I have seen the hash-if-too-long scheme applied in the use of PBKDF2 and it comes directly from HMAC.

This is not provided directly in PKCS5 v2.0, which assumes that the password is an octet string of arbitrary length.

However, in Appendix B.1.1 of IETF RFC 2898, the pre-hashing of too-long passwords is described for the use of HMAC-SHA1.  The RSA Labs PKCS #5 v2.0 refers to RFC 2104, as does RFC 2898.  RFC2104 is very explicit about what is done when the key, K exceeds B, the block size of the hash function, H.  If K has fewer than B octets, the 0-padding is required before xor operations with the ipad and opad blocks.

In the application I am aware of [1], using HMAC-SHA1 as the PBKDF2 pseudo-random function, the application pre-hashes its password using SHA1 to produce the P for PDBKDF2. In that manner, the HMAC-SHA1 always uses that derived P as given.  The SHA1 pre-hash is *not* salted, although PBKDF2 uses the salt thereafter.

This case raises some pass-the-hash concerns for me because (1) the encryptions are for persistent static files, (2) there tend to be short known-plaintexts in the bundle of encrypted parts, (3) there is useful unencrypted metadata about the encrypted content, and (4) SHA1 hashes are recorded for certain "protections" in unencrypted material, creating candidates as potential hashes of reused passwords.
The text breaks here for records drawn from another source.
(* ===== verification/GatewayProperties.v ===== *)
(** * What the payment gateways guarantee

    The moves of the ledger the gateway service makes, when an event of a
    provider is accepted and what it then does, repeated events and repeated
    requests for a session, and what can overtake them. *)
From S2P Require Import Prelude JsString JsDate Json Money States Database InvoiceNumber InvoiceTotals Invoices Payments Gateways MapSum Ledger Settlement Orders OrderProperties PaymentProperties.

(** ** Frames *)
#[export] Instance create_payment_event_keeps r : Keeps ledger_tables (create_payment_event r).
Proof. apply _. Qed.
#[export] Instance update_payment_event_keeps i f :
  Keeps ledger_tables (update_payment_event i f).
Proof. apply _. Qed.
#[export] Instance rejectStoredEvent_keeps i m : Keeps ledger_tables (rejectStoredEvent i m).
Proof. unfold rejectStoredEvent. apply _. Qed.
#[export] Instance settleOrder_keeps o i p : Keeps ledger_tables (settleOrder o i p).
Proof. unfold settleOrder. apply _. Qed.
#[export] Instance completeEventAndOutbox_keeps i e g p v b :
  Keeps ledger_tables (completeEventAndOutbox i e g p v b).
Proof. unfold completeEventAndOutbox. apply _. Qed.
#[export] Instance gateway_log_keeps a g e p i m :
  Keeps ledger_tables (gateway_log a g e p i m).
Proof. unfold gateway_log. apply _. Qed.
#[export] Instance findSessionPayment_keeps {T} (proj : Db → T) k :
  Keeps proj (findSessionPayment k).
Proof. apply keeps_read. Qed.
#[export] Instance occurred_keeps `{DateParser} {T} (proj : Db → T) e :
  Keeps proj (occurred e).
Proof. apply keeps_lift. Qed.
#[global] Typeclasses Opaque rejectStoredEvent settleOrder completeEventAndOutbox gateway_log
  findSessionPayment occurred.

Lemma update_payment_tables id f w u w' :
  update_payment id f w = (Ok u, w') →
  ∃ r t, payments (db w) !! id = Some r ∧
    ledger_tables (db w') =
      (invoices (db w), <[id := f r <| pay_updatedAt := t |>]> (payments (db w))).
Proof.
  unfold update_payment. intros Hrun. apply bind_Ok in Hrun as (n&w1&Hu&Hrun).
  apply require_Ok in Hrun as [Hn ->].
  apply update_payment_if_tables in Hu as [[-> _]|(_&r&t&?&_&?)]; [done|eauto].
Qed.

(** ** Moves *)
(** A payment rewritten with the entry it had. *)
Lemma posts_same_entry m p k r s :
  keyed_tables (m, p) → p !! k = Some r → pay_id s = pay_id r → entry_of s = entry_of r →
  keyed_tables (m, <[k := s]> p) ∧
  rtc ledger_step (of_tables (m, p)) (of_tables (m, <[k := s]> p)).
Proof.
  intros Hk Hr Hid He. split.
  - apply keyed_payment; [done|]. rewrite Hid. by apply (proj2 Hk).
  - rewrite of_tables_payment, He.
    replace (MkLedger _ _) with (of_tables (m, p)); [constructor|].
    unfold of_tables. simpl. f_equal. symmetry. apply insert_id. by rewrite lookup_fmap, Hr.
Qed.
Lemma update_payment_posts id f :
  (∀ r, entry_of (f r) = entry_of r ∧ pay_id (f r) = pay_id r) →
  Posts anywhere (update_payment id f).
Proof.
  intros Hf w u w' [Hk _] _ Hrun. apply update_payment_tables in Hrun as (r&t&Hr&Ht).
  unfold ledger_of. rewrite Ht. destruct (Hf r). by apply (posts_same_entry _ _ _ r).
Qed.
Lemma update_payment_if_posts id p f :
  (∀ r, entry_of (f r) = entry_of r ∧ pay_id (f r) = pay_id r) →
  Posts anywhere (update_payment_if id p f).
Proof.
  intros Hf w u w' [Hk _] _ Hrun.
  apply update_payment_if_tables in Hrun as [[_ Ht]|(_&r&t&Hr&_&Ht)];
    unfold ledger_of; rewrite Ht; [by split|].
  destruct (Hf r). by apply (posts_same_entry _ _ _ r).
Qed.
#[export] Instance claimSession_posts id : Posts anywhere (claimSession id).
Proof. by apply update_payment_if_posts. Qed.
#[export] Instance storeSession_posts id s : Posts anywhere (storeSession id s).
Proof. by apply update_payment_if_posts. Qed.

(** A charge nobody has decided. *)
Definition awaiting (paymentId : string) (d : Db) : Prop :=
  ∃ r, payments d !! paymentId = Some r ∧ pay_kind r = PaymentKind.CHARGE ∧
       pay_status r = PaymentStatus.PENDING.
Lemma recordProviderFailure_posts id message outcome :
  Posts (awaiting id) (recordProviderFailure id message outcome).
Proof.
  intros w u w' [Hk _] (r0&Hr0&Hch&Hp) Hrun.
  apply update_payment_tables in Hrun as (r&t&Hr&Ht). rewrite Hr0 in Hr. injection Hr as <-.
  unfold ledger_of. rewrite Ht. destruct (String.eqb outcome "FAILED").
  - apply posts_payment; [done|simpl; by apply (proj2 Hk)|].
    apply (ls_reject _ _ (entry_of r0)); [by apply entry_lookup|done..].
  - apply (posts_same_entry _ _ _ r0); [done..|].
    unfold entry_of. simpl. by rewrite Hp.
Qed.

Section sessions.
Context `{ZodFormats} `{ZodUrl} `{Sha256} `{DateParser}.

Lemma createSession_tx_posts gateway key input actor :
  Posts anywhere (createSession_tx gateway key input actor).
Proof.
  intros w a w' Hi _ Hrun. unfold createSession_tx in Hrun. run_tables. split_tables.
  split_bool.
  match goal with H : _ ≫= _ = Some ?r |- _ => apply bind_Some in H as (r'&?&?) end.
  destruct (canAccessInvoice _ _); [|done]. simplify_eq.
  apply posts_payment; [apply Hi|done|].
  eapply ls_submit; [by apply account_lookup|by apply entry_absent|simpl..]; try done.
  by apply (proj1 (proj1 Hi)).
Qed.
End sessions.

(** ** Which events are accepted *)
(** The rows of an event agree with it; a success also needs an open invoice
    whose balance is the amount of the payment. *)
Definition event_matches (d : Db) (gateway : PaymentGateway) (event : NormalizedPaymentEvent)
    (invoice : Invoice) (payment : Payment) : Prop :=
  pay_invoiceId payment = ev_invoiceId event ∧ pay_provider payment = gw_key gateway ∧
  pay_kind payment = PaymentKind.CHARGE ∧ pay_status payment = PaymentStatus.PENDING ∧
  Z_to_string (pay_amount payment) = ev_amount event ∧
  pay_currency payment = ev_currency event ∧ inv_currency invoice = ev_currency event ∧
  (∀ t k r, transactionId gateway event = Some t → payments d !! k = Some r →
     pay_provider r = gw_key gateway → pay_providerTransactionId r = Some t →
     pay_id r = pay_id payment) ∧
  (ev_status event = EventStatus.SUCCEEDED →
     open_for_payment (inv_status invoice) ∧ inv_balanceDue invoice = pay_amount payment).

Lemma recorded_elsewhere_false provider t p d :
  recorded_elsewhere provider t p d = false ↔
  ∀ k r, payments d !! k = Some r → pay_provider r = provider →
    pay_providerTransactionId r = Some t → pay_id r = p.
Proof.
  unfold recorded_elsewhere. rewrite <- not_true_iff_false, existsb_exists. split.
  - intros Hno k r Hr Hp Ht. destruct (decide (pay_id r = p)) as [|Hne]; [done|].
    exfalso. apply Hno. exists r. split.
    + apply list_elem_of_In, elem_rows. eauto.
    + rewrite Hp, String.eqb_refl, bool_decide_eq_true_2 by done. simpl.
      by apply String.eqb_neq in Hne as ->.
  - intros Hall (r&Hr&Hb). apply list_elem_of_In, elem_rows in Hr as (_&k&Hr). split_bool.
    apply String.eqb_eq in H. apply String.eqb_neq in H0. by apply H0, (Hall k r).
Qed.
Lemma opened_spec s :
  (s ==b InvoiceStatus.UNPAID) || (s ==b InvoiceStatus.OVERDUE) = true ↔ open_for_payment s.
Proof. unfold open_for_payment. by rewrite orb_true_iff, !bool_decide_eq_true. Qed.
To make matters worse, the protection by hashes in plaintexts is described and thought of as a document security mechanism [2].  Finally, the PBKDF2 work factor used by default is way too small.

Mitigating this situation involves adding complexity and does nothing for long-lived encrypted documents exposed to third-parties, if there are such things [;<).  There are proprietary tools that have some success helping people recover documents for which the password has been "lost."  These may simply be combinations of dictionary and variation attacks though.  More-sophisticated schemes, including crowd-sourced attacks, are likely kept in dark places.

 - Dennis

[1] OpenDocument Format for Office Applications (OpenDocument) v1.0.  OASIS Standard, 1 May 2005.  While there have been improvements in ODF 1.2, the pre-hashing of the password has not changed and the ODF 1.0 scheme parameters remain the default for document interchange preservation into up-version implementations of ODF.